» Exercise brief
The output is to match the entries below character for character.

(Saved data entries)
+++

Section Specs.
Context {E : Type} `{!DesktopDriver E, !Executor E, !HashOrder, !UuidSource}.
Context (fs : ArtifactEnv E) (rt : Runtime).
Context (Hlaw : Lawful rt).
Context (C : World E * DriverCall -> Prop).
Implicit Types (F : World E -> Prop) (s live : Session) (w : World E).

Let driver := law_driver rt Hlaw.
Let executor := law_executor rt Hlaw.

(** * Authority *)

(** [live] is the session [s] was read from, maybe later. *)
Record same_authority s live : Prop := {
  au_id : se_id live = se_id s;
  au_manifest : se_manifest live = se_manifest s;
  au_allowed : se_allowed_applications live = se_allowed_applications s;
  au_expires : se_expires_at live = se_expires_at s;
}.

Definition known s w : Prop := exists live, w_heap w !! se_id s = Some live /\ same_authority s live.

Lemma same_authority_step n s live live' :
  same_authority s live -> session_step n live live' -> same_authority s live'.
Proof. intros [] []. constructor; congruence. Qed.

Lemma known_stable s : stable (known s).
Proof.
  intros w w' Hst (live & Hl & Ha). destruct (g_heap _ _ Hst _ _ Hl) as (live' & Hl' & Hs).
  exists live'. split; [done | by eapply same_authority_step].
Qed.

Lemma allows_same s live a : same_authority s live -> allows_application live a = allows_application s a.
Proof. intros []. unfold allows_application. congruence. Qed.

Lemma stable_and F G : stable F -> stable G -> stable (fun w => F w /\ G w).
Proof. intros HF HG w w' Hs []. split; eauto. Qed.

Lemma stable_step w0 : stable (Step w0).
Proof. intros w w' Hs Hw. by etrans. Qed.

Lemma stable_true : stable (fun _ : World E => True).
Proof. done. Qed.

(** * Sequencing under a stable condition *)

Lemma spec_step {A B} F (m : M E A) (k : A -> M E B) (phi : A -> Prop) Q :
  stable F -> spec rt F m C (fun a _ => phi a) -> (forall a, phi a -> spec rt F (k a) C Q) ->
  spec rt F (bind m k) C Q.
Proof.
  intros HF Hm Hk. apply spec_bind with (R := fun a w => phi a /\ F w).
  - by refine (spec_weaken rt _ F m C C _ _ (spec_frame rt F F m C _ HF Hm) _ _ _); auto.
  - intros a w Hi [Hp Hw]. by apply Hk.
Qed.

Lemma spec_seq {A B} F (m : M E A) (k : A -> M E B) Q :
  stable F -> spec rt F m C (fun _ _ => True) -> (forall a, spec rt F (k a) C Q) ->
  spec rt F (bind m k) C Q.
Proof. intros HF Hm Hk. eapply spec_step; [done | exact Hm | auto]. Qed.

Lemma spec_pure {A} F (m : M E A) (phi : Prop) Q :
  (phi -> spec rt F m C Q) -> spec rt (fun w => F w /\ phi) m C Q.
Proof. intros Hm w Hi [Hw Hp]. by apply Hm. Qed.

Lemma spec_ret {A} F (a : A) : spec rt F (ret a) C (fun _ _ => True).
Proof. by apply spec_lift. Qed.

Lemma spec_fail {A} F e (Q : A -> World E -> Prop) : spec rt F (fail e) C Q.
Proof. by apply spec_lift. Qed.

Lemma spec_lift_ok {A} F (r : Result A CuaError) : spec rt F (lift r) C (fun a _ => r = Ok a).
Proof. by apply spec_lift. Qed.

Lemma spec_read_any {A} F (f : World E -> A) : spec rt F (read f) C (fun _ _ => True).
Proof. by apply spec_read. Qed.

Lemma spec_preserves F f : preserves rt f -> spec rt F (modify f) C (fun _ _ => True).
Proof. intros Hf. apply spec_modify; [|done]. intros w Hi _. by apply Hf. Qed.

Lemma spec_await F : spec rt F await C (fun _ _ => True).
Proof. apply spec_preserves, executor. Qed.

Lemma spec_new_ref F prefix : spec rt F (new_ref prefix) C (fun _ _ => True).
Proof.
  intros w Hi _. unfold new_ref. pose proof Hi as [? ? ? ? ? ? ?].
  destruct (same_core rt w {| w with w_uuid := S (w_uuid w) |}) as [I S]; cbn; try done; [lia|].
  split; [done|]. split; [done|]. split; [by intros x ?%elem_of_nil | done].
Qed.

(** * Driver calls *)

Lemma spec_call {A} F c (method : World E -> World E * Result A DriverError) :
  method_ok rt method -> (forall w, Inv rt w -> F w -> C (w, c)) ->
  spec rt F (call c method) C (fun _ _ => True).
Proof.
  intros Hm HC w Hi Hw. unfold call. specialize (Hm w Hi). cbn in Hm. destruct (method w) as [w' r]. destruct Hm as [I S].
  split; [done|]. split; [done|]. split; [|done]. intros x ->%list_elem_of_singleton. cbn.
  split; [done|]. split; [reflexivity | auto].
Qed.

Lemma spec_from_driver {A} F (m : M E (Result A DriverError)) :
  spec rt F m C (fun _ _ => True) -> spec rt F (from_driver m) C (fun _ _ => True).
Proof. intros Hm. eapply spec_bind; [exact Hm|]. intros r. by apply spec_lift. Qed.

+++

» Written response
Section Specs.
Context {E : Type} `{!DesktopDriver E, !Executor E, !HashOrder, !UuidSource}.
Context (fs : ArtifactEnv E) (rt : Runtime).
Context (Hlaw : Lawful rt).
Context (C : World E * DriverCall -> Prop).
Implicit Types (F : World E -> Prop) (s live : Session) (w : World E).

Let driver := law_driver rt Hlaw.
Let executor := law_executor rt Hlaw.

(** * Authority *)

(** [live] is the session [s] was read from, maybe later. *)
Record same_authority s live : Prop := {
  au_id : se_id live = se_id s;
  au_manifest : se_manifest live = se_manifest s;
  au_allowed : se_allowed_applications live = se_allowed_applications s;
  au_expires : se_expires_at live = se_expires_at s;
}.

Definition known s w : Prop := exists live, w_heap w !! se_id s = Some live /\ same_authority s live.

Lemma same_authority_step n s live live' :
  same_authority s live -> session_step n live live' -> same_authority s live'.
Proof. intros [] []. constructor; congruence. Qed.

Lemma known_stable s : stable (known s).
Proof.
  intros w w' Hst (live & Hl & Ha). destruct (g_heap _ _ Hst _ _ Hl) as (live' & Hl' & Hs).
  exists live'. split; [done | by eapply same_authority_step].
Qed.

Lemma allows_same s live a : same_authority s live -> allows_application live a = allows_application s a.
Proof. intros []. unfold allows_application. congruence. Qed.

Lemma stable_and F G : stable F -> stable G -> stable (fun w => F w /\ G w).
Proof. intros HF HG w w' Hs []. split; eauto. Qed.

Lemma stable_step w0 : stable (Step w0).
Proof. intros w w' Hs Hw. by etrans. Qed.

Lemma stable_true : stable (fun _ : World E => True).
Proof. done. Qed.

(** * Sequencing under a stable condition *)

Lemma spec_step {A B} F (m : M E A) (k : A -> M E B) (phi : A -> Prop) Q :
  stable F -> spec rt F m C (fun a _ => phi a) -> (forall a, phi a -> spec rt F (k a) C Q) ->
  spec rt F (bind m k) C Q.
Proof.
  intros HF Hm Hk. apply spec_bind with (R := fun a w => phi a /\ F w).
  - by refine (spec_weaken rt _ F m C C _ _ (spec_frame rt F F m C _ HF Hm) _ _ _); auto.
  - intros a w Hi [Hp Hw]. by apply Hk.
Qed.

Lemma spec_seq {A B} F (m : M E A) (k : A -> M E B) Q :
  stable F -> spec rt F m C (fun _ _ => True) -> (forall a, spec rt F (k a) C Q) ->
  spec rt F (bind m k) C Q.
Proof. intros HF Hm Hk. eapply spec_step; [done | exact Hm | auto]. Qed.

Lemma spec_pure {A} F (m : M E A) (phi : Prop) Q :
  (phi -> spec rt F m C Q) -> spec rt (fun w => F w /\ phi) m C Q.
Proof. intros Hm w Hi [Hw Hp]. by apply Hm. Qed.

Lemma spec_ret {A} F (a : A) : spec rt F (ret a) C (fun _ _ => True).
Proof. by apply spec_lift. Qed.

Lemma spec_fail {A} F e (Q : A -> World E -> Prop) : spec rt F (fail e) C Q.
Proof. by apply spec_lift. Qed.

Lemma spec_lift_ok {A} F (r : Result A CuaError) : spec rt F (lift r) C (fun a _ => r = Ok a).
Proof. by apply spec_lift. Qed.

Lemma spec_read_any {A} F (f : World E -> A) : spec rt F (read f) C (fun _ _ => True).
Proof. by apply spec_read. Qed.

Lemma spec_preserves F f : preserves rt f -> spec rt F (modify f) C (fun _ _ => True).
Proof. intros Hf. apply spec_modify; [|done]. intros w Hi _. by apply Hf. Qed.

Lemma spec_await F : spec rt F await C (fun _ _ => True).
Proof. apply spec_preserves, executor. Qed.

Lemma spec_new_ref F prefix : spec rt F (new_ref prefix) C (fun _ _ => True).
Proof.
  intros w Hi _. unfold new_ref. pose proof Hi as [? ? ? ? ? ? ?].
  destruct (same_core rt w {| w with w_uuid := S (w_uuid w) |}) as [I S]; cbn; try done; [lia|].
  split; [done|]. split; [done|]. split; [by intros x ?%elem_of_nil | done].
Qed.

(** * Driver calls *)

Lemma spec_call {A} F c (method : World E -> World E * Result A DriverError) :
  method_ok rt method -> (forall w, Inv rt w -> F w -> C (w, c)) ->
  spec rt F (call c method) C (fun _ _ => True).
Proof.
  intros Hm HC w Hi Hw. unfold call. specialize (Hm w Hi). cbn in Hm. destruct (method w) as [w' r]. destruct Hm as [I S].
  split; [done|]. split; [done|]. split; [|done]. intros x ->%list_elem_of_singleton. cbn.
  split; [done|]. split; [reflexivity | auto].
Qed.

Lemma spec_from_driver {A} F (m : M E (Result A DriverError)) :
  spec rt F m C (fun _ _ => True) -> spec rt F (from_driver m) C (fun _ _ => True).
Proof. intros Hm. eapply spec_bind; [exact Hm|]. intros r. by apply spec_lift. Qed.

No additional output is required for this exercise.